According to these observations, it would be important to already design the practice times of aspiring musicians accordingly to minimize the risk of developing MD. This includes—in addition to varied practice strategies instead of highly repetitive approaches—avoiding too high an increase in daily practice time from young adulthood compared to adolescence. Music educators, who exert a high degree of influence on their students’ practicing, should also be educated about the consequences of aspiring professional musicians' practicing behavior over the course of their lives in relation to their risk for MD.

Unlike previous studies (i.e., Schmidt et al. 2013), we did not find a significantly higher age of onset of instrumental playing in patients with MD, even if there was a small trend in that direction. This might be due to our smaller sample size.

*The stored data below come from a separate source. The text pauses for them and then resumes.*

Lemma run_value_app (order : schedule) (e : expr) (A B : list value)
    (T : ctype) :
  admissible order ->
  result_type e (map type_of A) = Some T ->
  value_of (run order e (A ++ B)) = value_of (run order e A).
Proof.
  intros Hadm. revert T.
  induction e as [v|N name|Op es IH] using expr_nested_ind; intros T HT.
  - reflexivity.
  - simpl in *. rewrite std_get_map in HT.
    destruct (std_get N A) as [a|] eqn:Ha; [|discriminate].
    now rewrite (std_get_app _ _ B _ Ha).
  - pose proof (children_build _ _ _ _ HT) as Hch.
    assert (Forall (fun c => value_of (run order c (A ++ B))
                             = value_of (run order c A)) es) as Hes.
    { rewrite Forall_forall in *. intros c Hc.
      destruct (Hch c Hc) as [Tc HTc]. eapply IH; eauto. }
    simpl. destruct (Invoker Op).
    + rewrite !Invoker_eval_value by assumption.
      now rewrite (all_some_values _ _ es Hes).
    + destruct es as [|e1 [|e2 [|e3 es]]]; try reflexivity. simpl.
      inversion Hes as [|? ? H1 Hes']; subst.
      inversion Hes' as [|? ? H2 _]; subst.
      unfold value_of in H1, H2.
      destruct (run order e1 (A ++ B)) as [[t1 r1]|],
               (run order e1 A) as [[t1' r1']|];
        simpl in H1; try discriminate; try reflexivity.
      inversion H1; subst r1'.
      destruct (truthy r1) as [[|]|]; try reflexivity.
      destruct (run order e2 (A ++ B)) as [[t2 r2]|],
               (run order e2 A) as [[t2' r2']|];
        simpl in H2; try discriminate; try reflexivity.
      inversion H2; subst r2'.
      now destruct (truthy r2).
    + destruct es as [|e1 [|e2 [|e3 es]]]; try reflexivity. simpl.
      inversion Hes as [|? ? H1 Hes']; subst.
      inversion Hes' as [|? ? H2 _]; subst.
      unfold value_of in H1, H2.
      destruct (run order e1 (A ++ B)) as [[t1 r1]|],
               (run order e1 A) as [[t1' r1']|];
        simpl in H1; try discriminate; try reflexivity.
      inversion H1; subst r1'.
      destruct (truthy r1) as [[|]|]; try reflexivity.
      destruct (run order e2 (A ++ B)) as [[t2 r2]|],
               (run order e2 A) as [[t2' r2']|];
        simpl in H2; try discriminate; try reflexivity.
      inversion H2; subst r2'.
      now destruct (truthy r2).
Qed.

(** X2: once an evaluation builds for an argument list, appending
    further arguments changes neither that it builds nor what it
    returns (or that it is undefined): arguments beyond the largest
    index are accepted and never read. *)
Theorem surplus_arguments_are_ignored (order : schedule) (e : expr)
    (A B : list value) :
  admissible order ->
  builds e A = true ->
  same_result (evaluate order e (A ++ B)) (evaluate order e A).
Proof.
  intros Hadm Hb. unfold builds in Hb.
  destruct (result_type e (map type_of A)) as [T|] eqn:HT; [|discriminate].
  pose proof (run_value_app order e A B T Hadm HT) as Hv.
  unfold evaluate, builds.
  rewrite map_app, (result_type_app _ _ (map type_of B) _ HT), HT.
  unfold value_of in Hv.
  destruct (run order e (A ++ B)) as [[t v]|], (run order e A) as [[t' v']|];
    simpl in *; try discriminate; try exact I.
  now inversion Hv.
Qed.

The study comes with several limitations: it is based on retrospective estimation of practice behaviors and its results might be affected by recall biases. Furthermore, the sample includes only 11 female participants affected by MD, making the gender-related statistical analyses less robust. Moreover, the study investigates practice behaviors only up to the age of 30 years, i.e., below the median onset age of MD (33–35) (Conti et al. 2008; Granert et al. 2011; Hirata et al. 2004; Lederman 1991; Tubiana 2003), rather than the exact age at which individual participants noticed the first motor symptoms and coordination problems. It is therefore not possible based on our study to evaluate whether intensive practice in a short-term interval leads to the onset of the disease, or whether high daily practice times in early adulthood promote the disease. Nevertheless, 51.5% of the MD patients who participated in the study developed the disease within 10 years after the period examined in the study, between 30 and 40 years of age. This is not conclusive proof of causality, but it surely supports the idea that practice behaviors might play a direct role in the pathogenesis of MD. Additionally, since we included only pianists in the MD group who developed the disease after the age of 30, it is possible that we thereby excluded a larger proportion of patients with a genetic predisposition and studied mainly those who developed MD less for genetic and more for behavioral reasons, since previous studies have shown that patients with a genetic predisposition develop MD earlier than those without a genetic predisposition. (Doll-Lee et al. 2023). Among the same line, the study did not include family or genetic testing to check for increased risk for the development of MD, which might also have played a role in disease development. In addition, other than the prerequisite professional level of the participants, no analyses were conducted on skill, environmental challenges (temperature of the room, size of the room, and protected sound space), psychological stressors, or quality of the biomechanics during practice time, all of which may have exacerbated the negative effects of the increased practice time.

Conclusion

Our study shows that practice behavior could be a risk factor for the occurrence of MD and that men seem to show a more risky practice behavior in this sense, which may be a possible explanation of the higher prevalence of MD in men. To the authors’ knowledge, this represents the first empirical evidence of the role of dysfunctional practice behaviors in triggering MD. The identification of behavioral risk factors is of relevance, because no causal therapy options in MD exist and, therefore, our focus should lie on primary prevention measures. Considering previous findings as well as our results, these should include education on diversified practice strategies from the earliest stages of instrumental instruction to avoid the accumulation of repetitive movement exertion. Moreover, music pedagogues should be made aware that highly repetitive practice patterns can have a devastating effect on musicians' later careers and health.